* **WHAT YOU WILL DO**: Give back only the lines in the records below from the one with "(userinfo : UserInfo.t) (env env'" to the one with "cbn [fst snd]. clear Hfirst.", both inclusive, word for word.

* **THE INPUT**:
(** X14: a notification and the fire of its timer, end to end.  For a
    [Playing] notification with artist, title, identifier and a length of at
    least 30 seconds, handled without a timer outstanding, the run loop
    fires timer 0 while the player plays.  If the live track has no id, the
    scrobble repeats the fields of the now-playing update sent for the
    notification and adds the time stamp; if it has the id of another
    track, nothing is submitted. *)
Theorem notification_then_fire
    (userinfo : UserInfo.t) (env env' : Env) (pid ms : Z) :
  UserInfo.Player_State userinfo = Some "Playing"%string ->
  truthy (UserInfo.Artist userinfo) = true ->
  truthy (UserInfo.Name userinfo) = true ->
  UserInfo.PersistentID userinfo = Some pid ->
  UserInfo.Total_Time userinfo = Some ms ->
  30000 <= ms ->
  playerState env' = ITUNES_PLAYER_STATE_PLAYING ->
  let trace :=
    (run [Notification userinfo env; TimerFire 0 env'] initial).2 in
  let sent := snapshot_kwargs userinfo in
  now_playing_updates trace = [sent]
  /\ (Track.persistentID (currentTrack env') = None ->
      uncaught trace = []
      /\ scrobbles trace =
         [ {| artist := artist sent;
              album_artist := album_artist sent;
              title := title sent;
              album := album sent;
              track_number := track_number sent;
              duration := duration sent;
              timestamp :=
                Some (int_of_Q (double_sub (time_time env')
                                           (playerPosition env'))) |} ])
  /\ (forall actual,
        Track.persistentID (currentTrack env') = Some actual ->
        actual <> expected_persistent_id pid ->
        uncaught trace = [] /\ scrobbles trace = []).
Proof.
  intros Hstate Hartist Htitle Hid Hms Hlong Hplaying. cbv zeta.
  destruct (deliver_first_notification userinfo env pid ms Hstate Hartist
              Htitle Hid Hms Hlong) as (first & Hfirst & Hsent & Hraise & Hnone).
  cbn [run fst snd]. unfold world_of, effects_of. rewrite Hfirst.
  cbn [fst snd]. clear Hfirst.
  unfold now_playing_updates, uncaught, scrobbles in *.
  rewrite !omap_app, Hsent, Hraise, Hnone, !app_nil_r. cbn [app].
  unfold deliver. cbn [valid_timers]. rewrite lookup_singleton_eq.
  unfold scrobbleTimerFired_. step_monad.
  cbn [valid_timers timer_id userInfo]. rewrite lookup_singleton_eq.
  rewrite bool_decide_true, Hplaying, Z.eqb_refl, Hid by done.
  unfold snapshot_kwargs. reduce_fields.
  destruct (Track.persistentID (currentTrack env')) as [actual |] eqn:Hactual.
  - destruct (String.eqb actual (expected_persistent_id pid)) eqn:Hsame.
    + apply String.eqb_eq in Hsame.
      destruct (Track.duration (currentTrack env')); cbn;
        (repeat apply conj; [done | done |]);
        intros other [= <-]; congruence.
    + cbn. by repeat apply conj.
  - cbn. by repeat apply conj.
Qed.

Lemma notification_then_fire_witness :
  now_playing_updates
    (run [ Notification example_userinfo (example_env None None);
           TimerFire 0 (example_env None None) ] initial).2
  = [snapshot_kwargs example_userinfo].
Proof.
  exact (proj1 (notification_then_fire example_userinfo
                  (example_env None None) (example_env None None) (-1) 40000
                  eq_refl eq_refl eq_refl eq_refl eq_refl
                  ltac:(lia) eq_refl)).
Defined.

Lemma deliver_without_metadata (w : World) (userinfo : UserInfo.t) (env : Env) :
  UserInfo.Player_State userinfo = Some "Playing"%string ->
  truthy (UserInfo.Artist userinfo) = false
  \/ truthy (UserInfo.Name userinfo) = false ->
  deliver (Notification userinfo env) w =
    (Ok tt, w,
     [ Log DEBUG "Got a notification: {}";
       Log DEBUG "Artist or title are missing, so ignoring...";
       Log DEBUG "update_now_playing returned False, so not going to scrobble." ]).
Proof.
  intros Hstate Hmissing.
  unfold deliver, receivedNotification_, update_now_playing.
  rewrite Hstate. decide_state. step_monad. reduce_fields.
  destruct Hmissing as [-> | ->]; [done |].
  by destruct (truthy (UserInfo.Artist userinfo)).
Qed.

Lemma deliver_fire_without_live_id
    (w : World) (timer : Timer) (env : Env) (pid : Z) :
  valid_timers w !! timer_id timer = Some timer ->
  UserInfo.PersistentID (userInfo timer) = Some pid ->
  playerState env = ITUNES_PLAYER_STATE_PLAYING ->
  Track.persistentID (currentTrack env) = None ->
  scrobbles (effects_of (deliver (TimerFire (timer_id timer) env) w)) =
    [ {| artist := UserInfo.Artist (userInfo timer);
         album_artist := UserInfo.Album_Artist (userInfo timer);
         title := UserInfo.Name (userInfo timer);
         album := UserInfo.Album (userInfo timer);
         track_number := UserInfo.Track_Number (userInfo timer);
         duration :=
           or_None (default 0 (UserInfo.Total_Time (userInfo timer)) / 1000);
         timestamp :=
           Some (int_of_Q (double_sub (time_time env)
                                      (playerPosition env))) |} ].
Proof.
  intros Hvalid Hid Hplaying Hnoid. unfold deliver. rewrite Hvalid.
  unfold scrobbleTimerFired_. step_monad. rewrite Hvalid.
  rewrite bool_decide_true, Hplaying, Z.eqb_refl, Hid, Hnoid by done.
  reflexivity.
Qed.

(** X17: a [Playing] notification without artist or title does not stop the
    timer of the track before it.  After a first notification as in
    [notification_then_fire] and such a second one, the fire of timer 0
    while the player plays a track without id submits the first track, from
    its snapshot. *)
Theorem timer_survives_track_without_metadata
    (userinfo untitled : UserInfo.t) (env env1 env' : Env) (pid ms : Z) :
  UserInfo.Player_State userinfo = Some "Playing"%string ->
  truthy (UserInfo.Artist userinfo) = true ->
  truthy (UserInfo.Name userinfo) = true ->
  UserInfo.PersistentID userinfo = Some pid ->
  UserInfo.Total_Time userinfo = Some ms ->
  30000 <= ms ->
  UserInfo.Player_State untitled = Some "Playing"%string ->
  truthy (UserInfo.Artist untitled) = false
  \/ truthy (UserInfo.Name untitled) = false ->
  playerState env' = ITUNES_PLAYER_STATE_PLAYING ->
  Track.persistentID (currentTrack env') = None ->
  map (fun kwargs => (artist kwargs, title kwargs))
      (scrobbles (run [ Notification userinfo env;
                        Notification untitled env1;
                        TimerFire 0 env' ] initial).2)
  = [ (UserInfo.Artist userinfo, UserInfo.Name userinfo) ].
Proof.
  intros Hstate Hartist Htitle Hid Hms Hlong Hstate' Hmissing Hplaying Hnoid.
  destruct (deliver_first_notification userinfo env pid ms Hstate Hartist
              Htitle Hid Hms Hlong) as (first & Hfirst & _ & _ & Hnone).
  cbn [run fst snd]. unfold world_of at 1 2 3, effects_of at 1 2.
  rewrite Hfirst. cbn [fst snd].
  rewrite (deliver_without_metadata _ untitled env1 Hstate' Hmissing).
  cbn [fst snd]. unfold scrobbles in *. rewrite !omap_app, Hnone, app_nil_r.
  cbn [omap list_omap app].
  match goal with
  | |- context [deliver (TimerFire 0 env') ?w] =>
      pose proof (deliver_fire_without_live_id w
                    {| timer_id := 0;
                       timeInterval :=
                         Z.min (Qceiling (inject_Z ms / 1000 / 2))
                               SCROBBLER_HALFWAY_THRESHOLD;
                       userInfo := userinfo |} env' pid
                    (lookup_singleton_eq _ _) Hid Hplaying Hnoid) as Hfire
  end.
  cbn [timer_id userInfo] in Hfire. unfold scrobbles in Hfire.
  by rewrite Hfire.
Qed.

* **RESPONSE TO THIS TASK**:
    (userinfo : UserInfo.t) (env env' : Env) (pid ms : Z) :
  UserInfo.Player_State userinfo = Some "Playing"%string ->
  truthy (UserInfo.Artist userinfo) = true ->
  truthy (UserInfo.Name userinfo) = true ->
  UserInfo.PersistentID userinfo = Some pid ->
  UserInfo.Total_Time userinfo = Some ms ->
  30000 <= ms ->
  playerState env' = ITUNES_PLAYER_STATE_PLAYING ->
  let trace :=
    (run [Notification userinfo env; TimerFire 0 env'] initial).2 in
  let sent := snapshot_kwargs userinfo in
  now_playing_updates trace = [sent]
  /\ (Track.persistentID (currentTrack env') = None ->
      uncaught trace = []
      /\ scrobbles trace =
         [ {| artist := artist sent;
              album_artist := album_artist sent;
              title := title sent;
              album := album sent;
              track_number := track_number sent;
              duration := duration sent;
              timestamp :=
                Some (int_of_Q (double_sub (time_time env')
                                           (playerPosition env'))) |} ])
  /\ (forall actual,
        Track.persistentID (currentTrack env') = Some actual ->
        actual <> expected_persistent_id pid ->
        uncaught trace = [] /\ scrobbles trace = []).
Proof.
  intros Hstate Hartist Htitle Hid Hms Hlong Hplaying. cbv zeta.
  destruct (deliver_first_notification userinfo env pid ms Hstate Hartist
              Htitle Hid Hms Hlong) as (first & Hfirst & Hsent & Hraise & Hnone).
  cbn [run fst snd]. unfold world_of, effects_of. rewrite Hfirst.
  cbn [fst snd]. clear Hfirst.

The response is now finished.